Take for instance, the issue of sample size. In some fields, small sample sizes are all that is available–paleontologists for example–what you find is what you have. Yet, sample size directly impacts the power of the statistical test at hand. So, given a small sample size, a post hoc power analysis is a valuable self-assessment as to whether your conclusions are warranted.
Data distribution is another issue. Without a normal distribution (or a tendency toward it, at the very least), one cannot accurately estimate population parameters. While non-parametric statistical analysis has developed tremendously throughout the years, it is often viewed as a weak version of the more powerful multi-variate analysis. How many people take the time to test whether their data are normally distributed before they run their factor analysis, discriminant function, time regression, and so on?
Every single statistical test has a tremendous number of assumptions and rules. Those who consume studies that have statistical analyses assume (perhaps incorrectly) that each study is properly vetted by reviewers and editors to ensure the study has met these assumptions that the test is the most appropriate? But, we don’t know. Quite simply, we rely on three things. We trust that our colleagues adhere to professional ethical standards. In cases of honest error, we trust that the peer review process flags them for correction before publication. If the other two fail, we trust that studies seeking to replicate the original will be a final failsafe. Unless the topic is a hot one though that ultimate failsafe may never happen or take so long the original unwarranted conclusion takes root and becomes entrenched.

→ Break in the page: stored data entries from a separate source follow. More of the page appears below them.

(** * Sliding-block puzzle: board model and breadth-first solver

    A shallow embedding of [generator/board.py] and [generator/solver.py].

    Python integers are unbounded, hence [Z].  The [vehicles] dict of a board
    is insertion ordered and that order is observable (it fixes the order of
    the emitted moves and the order in which [move] re-inserts the vehicles),
    so it is an association list.  Python sets of cells and of state hashes
    are lists used through membership only.  Methods that mutate the board
    return the new board next to their result.  The move counter of the
    solver starts at 0 and only grows by 1, hence [nat].  The [while] loop
    of the solver takes fuel; [solve_board_total] shows that it always
    returns. *)

From Stdlib Require Import ZArith List String Bool Lia Arith.
From Stdlib Require Import Permutation Sorted Orders Mergesort.
Import ListNotations.
Local Open Scope Z_scope.

(** ** Python built-ins used by the source *)

(** [range(lo, hi)]: empty when [hi <= lo]. *)
Definition range (lo hi : Z) : list Z :=
  map (fun i => lo + Z.of_nat i) (seq 0 (Z.to_nat (hi - lo))).

(** Insertion-ordered dict with string keys. *)
Section Dict.
Context {V : Type}.

Definition dict := list (string * V).

Definition keys (d : dict) : list string := map fst d.
Definition values (d : dict) : list V := map snd d.

(** [d[k]]; [None] stands for [KeyError]. *)
Fixpoint lookup (k : string) (d : dict) : option V :=
  match d with
  | [] => None
  | (k', v) :: d' => if String.eqb k' k then Some v else lookup k d'
  end.

(** [d[k] = v]: an existing key keeps its position, a new one goes last. *)
Fixpoint dict_set (k : string) (v : V) (d : dict) : dict :=
  match d with
  | [] => [(k, v)]
  | (k', v') :: d' =>
      if String.eqb k' k then (k, v) :: d' else (k', v') :: dict_set k v d'
  end.
End Dict.
Arguments dict : clear implicits.

(** [sorted] on strings: code-point order, which on byte strings is
    [String.leb]. *)
Module StringOrder <: TotalLeBool.
Definition t := string.
Definition leb := String.leb.
Lemma leb_total : forall a b, leb a b = true \/ leb b a = true.
Proof. exact String.leb_total. Qed.
End StringOrder.
Lemma in_below (d n : node) :
  In d (descendants n) -> In d (self_and_descendants n).
Proof. destruct n; simpl; try contradiction. now right. Qed.

Lemma detach_prune (u : nat) (n : node) : detach u n = prune (is_object u) n.
Proof.
  induction n as [s|s|v nm a cs IHcs] using node_induction;
    try reflexivity.
  rewrite detach_tag, prune_tag. f_equal.
  induction IHcs as [|c cs Hc _ IH]; simpl; [reflexivity|].
  destruct (is_object u c); [exact IH | now rewrite Hc, IH].
Qed.

Lemma prune_ext_in (p q : node -> bool) (n : node) :
  (forall c, In c (descendants n) -> p c = q c) -> prune p n = prune q n.
Proof.
  induction n as [s|s|v nm a cs IHcs] using node_induction;
    try reflexivity.
  intro H. rewrite !prune_tag. f_equal.
  unfold descendants in H. simpl contents in H.
  induction IHcs as [|c cs Hc _ IH]; simpl; [reflexivity|].
  assert (Hpc : p c = q c).
  { apply H. simpl. apply in_or_app. left. apply in_self. }
  assert (Hrest : prune_list p cs = prune_list q cs).
  { apply IH. intros d Hd. apply H. simpl. apply in_or_app. now right. }
  rewrite Hpc, Hrest. destruct (q c); [reflexivity|]. f_equal.
  apply Hc. intros d Hd. apply H. simpl. apply in_or_app. left.
  now apply in_below.
Qed.

Lemma prune_ext (p q : node -> bool) (n : node) :
  (forall c, p c = q c) -> prune p n = prune q n.
Proof. intro H. apply prune_ext_in. intros c _. apply H. Qed.

Lemma prune_none (n : node) : prune (fun _ => false) n = n.
Proof.
  induction n as [s|s|v nm a cs IHcs] using node_induction;
    try reflexivity.
  rewrite prune_tag. f_equal.
  induction IHcs as [|c cs Hc _ IH]; simpl; [reflexivity|].
  now rewrite Hc, IH.
Qed.

Lemma prune_prune (p q : node -> bool) (n : node) :
  head_based q ->
  prune q (prune p n) = prune (fun t => p t || q t) n.
Proof.
  intro Hq.
  induction n as [s|s|v nm a cs IHcs] using node_induction;
    try reflexivity.
  rewrite !prune_tag. f_equal.
  induction IHcs as [|c cs Hc _ IH]; simpl; [reflexivity|].
  destruct (p c) eqn:Hpc; simpl; [exact IH|].
  rewrite (Hq (prune p c) c (prune_head p c)).
  destruct (q c); [exact IH | now rewrite Hc, IH].
Qed.

Lemma same_object_head (t : node) : head_based (same_object t).
Proof.
  intros a b Hh. unfold same_object. destruct (tag_uid t); [|reflexivity].
  injection Hh as Hu _ _. destruct a, b; simpl in *; congruence.
Qed.

Lemma found_test_head (guard : node -> bool) (found : list node) :
  head_based
    (fun c => existsb (fun t => guard t && same_object t c) found).
Proof.
  intros a b Hh. induction found as [|t found IH]; simpl; [reflexivity|].
  now rewrite (same_object_head t Hh), IH.
Qed.

(** A loop of [decompose] calls is one pruning: of the objects found that
    pass the test. *)
Lemma decompose_loop_prune (guard : node -> bool) (found : list node) :
  forall body,
    fold_left (fun b t => if guard t then decompose t b else b) found body =
    prune (fun c => existsb (fun t => guard t && same_object t c) found) body.
Proof.
  induction found as [|t found IH]; intro body; simpl.
  - now rewrite prune_none.
  - rewrite IH. destruct (guard t) eqn:Hg; simpl.
    + unfold decompose, same_object at 2.
      destruct (tag_uid t) as [u|]; [|reflexivity].
      rewrite detach_prune. apply prune_prune, found_test_head.
    + reflexivity.
Qed.

Lemma subseq_In {A : Type} (a b : list A) (x : A) :
  subseq a b -> In x a -> In x b.
Proof.
  induction 1 as [|y a b _ IH|y a b _ IH]; simpl; [tauto | auto |].
  intros [->|H]; auto.
Qed.

Lemma subseq_NoDup {A : Type} (a b : list A) :
  subseq a b -> NoDup b -> NoDup a.
Proof.
  induction 1 as [|y a b _ IH|y a b Hab IH]; intro Hb; [exact Hb | |].
  - inversion Hb; auto.
  - inversion Hb as [|? ? Hy Hb']; subst. constructor; [|auto].
    intro Hin. apply Hy. eapply subseq_In; eassumption.
Qed.

Lemma subseq_skip_app {A : Type} (pre a b : list A) :
  subseq a b -> subseq a (pre ++ b).
Proof. intro H. induction pre; simpl; [exact H | now constructor]. Qed.

Lemma uids_in_cons (c : node) (l : list node) :
  uids_in (c :: l) = uids_in [c] ++ uids_in l.
Proof.
  unfold uids_in. simpl. now rewrite app_nil_r, flat_map_app.
Qed.

Lemma uids_in_tag (v : nat) (nm : str) (a : list (str * attr_value))
  (cs : list node) :
  uids_in [Tag v nm a cs] = v :: uids_in cs.
Proof. unfold uids_in. simpl. now rewrite app_nil_r. Qed.

Lemma uids_prune_list (p : node -> bool) (l : list node) :
  subseq (uids_in (prune_list p l)) (uids_in l).
Proof.
  assert (Hnode : forall c, subseq (uids_in [prune p c]) (uids_in [c])).
  { induction c as [s|s|v nm a cs IHcs] using node_induction;
      try apply subseq_refl.
    rewrite prune_tag, !uids_in_tag. apply subseq_keep.
    induction IHcs as [|c cs Hc _ IH]; simpl; [apply subseq_refl|].
    rewrite (uids_in_cons c cs). destruct (p c).
    - now apply subseq_skip_app.
    - rewrite uids_in_cons. now apply subseq_app. }
  induction l as [|c l IH]; simpl; [apply subseq_refl|].
  rewrite (uids_in_cons c l). destruct (p c).
  - now apply subseq_skip_app.
  - rewrite uids_in_cons. apply subseq_app; [apply Hnode | exact IH].
Qed.

Lemma prune_NoDup (p : node -> bool) (n : node) :
  NoDup (uids n) -> NoDup (uids (prune p n)).
Proof.
  apply subseq_NoDup. unfold uids.
  destruct n as [s|s|v nm a cs]; try apply subseq_refl.
  rewrite prune_tag. apply uids_prune_list.
Qed.

(** Among nodes whose elements are distinct objects, an identity names
    one node. *)
Lemma same_uid_same_node (l : list node) (a b : node) (u : nat) :
  NoDup (flat_map (fun t => match tag_uid t with
                            | Some u => [u]
                            | None => []
                            end) l) ->
  In a l -> In b l -> tag_uid a = Some u -> tag_uid b = Some u -> a = b.
Proof.
  induction l as [|x l IH]; intros Hnd Ha Hb Hua Hub; [contradiction|].
  simpl in Hnd.
  assert (Hin : forall c, In c l -> tag_uid c = Some u ->
                          In u (flat_map (fun t => match tag_uid t with
                                                   | Some u => [u]
                                                   | None => []
                                                   end) l)).
  { intros c Hc Huc. apply in_flat_map. exists c. split; [exact Hc|].
    rewrite Huc. now left. }
  destruct Ha as [->|Ha], Hb as [->|Hb]; [reflexivity | | |].
  - rewrite Hua in Hnd. inversion Hnd as [|? ? Hnot _]; subst.
    exfalso. apply Hnot. now apply (Hin b).
  - rewrite Hub in Hnd. inversion Hnd as [|? ? Hnot _]; subst.
    exfalso. apply Hnot. now apply (Hin a).
  - apply IH; try assumption. now apply NoDup_app_remove_l in Hnd.
Qed.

What do we do before results are replicated? Think critically. Treat everything that is published as if one is the peer reviewer. Any gaps in reporting or unanswered questions should raise flags that perhaps the study at hand may not be the best one to cite in one’s own paper without some discussion of the problems.
Thinking critically requires extra time, precious extra time. But, I think it produces a better, stronger community that fosters greater attention to detail and better results overall. I would like to see more of it, as opposed to the sloppy lit reviews, hurried and often trite uncritical discussion of methods, discriminating presentation of results that disguise true problems with the study, and overblown conclusions.